Stargazer is gripping, with cuts between timelines and perspectives keeping the momentum consistent throughout. It revels in its heroines’ successes and more so in their deepest, darkest moments; in a critical atmosphere given to purity culture, it is a nasty and needed breath of fresh air. Its two hundred and fifty pages speed along, stumbling only in muddy, middling prose and clunky tenses. The style — heavily reliant on grammatical anomalies and purposeful errors, such as tense contradiction and sentence fragments — distracts from rather than enhances the atmosphere, making reading difficult rather than characterful. 

The two girls at the heart of this tale — the grim yet gifted Diana Martin against the blessed, wilting Aurelle Taylor — are each rendered through omniscient third person narration, giving readers glimpses deep into their souls with an awareness of how the world sees their seemingly-charmed lives. In the beginning section, as their past and present intersect and their path to university is charted, this background is compelling if heavy-handed. However, as the novel progresses character potential is squandered. Secrets and depths are teased early on, but reveals sometimes squander the most satisfactory clues.
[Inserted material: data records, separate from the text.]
(** ** Accesses to the array *)

(** [m_buff[p] = c]. *)
Definition poke (mem : bytes) (p : Z) (c : ascii) : res bytes :=
  if (0 <=? p) && (p <? blen mem) then inr (<[Z.to_nat p := c]> mem) else inl OutOfBounds.

(** [memcpy(m_buff + p, data, len)]. *)
Definition copy (mem : bytes) (p : Z) (data : bytes) : res bytes :=
  if (0 <=? p) && (p + blen data <=? blen mem) then inr (blit mem (Z.to_nat p) data)
  else inl OutOfBounds.

(** [std::reverse(m_buff + a, m_buff + b)]. *)
Definition std_reverse (mem : bytes) (a b : Z) : bytes :=
  blit mem (Z.to_nat a) (rev (slice mem (Z.to_nat a) (Z.to_nat (b - a)))).

(** ** The stream *)

Record LogStream : Type := LS { m_buff : bytes; m_cur : Z; m_size : Z }.

Definition Reset (ls : LogStream) : res LogStream :=
  let! b := poke (m_buff ls) 0 nul in inr (LS b 0 (m_size ls)).

Definition Length (ls : LogStream) : Z := m_cur ls.

Definition Buffer (ls : LogStream) : bytes := m_buff ls.

Definition EmptyBuff (ls : LogStream) : res LogStream :=
  let! b := copy (m_buff ls) 0 (replicate (Z.to_nat (m_size ls)) nul) in
  inr (LS b (m_cur ls) (m_size ls)).

Definition SetTrailingNull (ls : LogStream) : res LogStream :=
  let! b := poke (m_buff ls) (m_cur ls) nul in inr (LS b (m_cur ls) (m_size ls)).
It is hard to determine if this was a decision to avoid the obvious choice, but left-field developments for shock cheapen the knotty human relationships at the narrative’s core. 

Stargazer walks an uneasy line between the fetishisation and critique of wealth, privilege, substance abuse, and the North American college experience. This uneasy effect brings to mind other novels (such as The Secret History and A Separate Peace) that have pulled off this delicate balance with more skill and humanity, immediately putting Petrou’s work on the back foot. Descriptions of actions fuelled by drugs and alcohol feel almost rote, and instead of bringing attention to the crippling nature of addiction it feels like a convenient excuse for the next series of actions. Were the novel longer, with more time given to shown-not-told interiority, the downward spiral may feel more nuanced and honest rather than landing at rock bottom almost on the next page. 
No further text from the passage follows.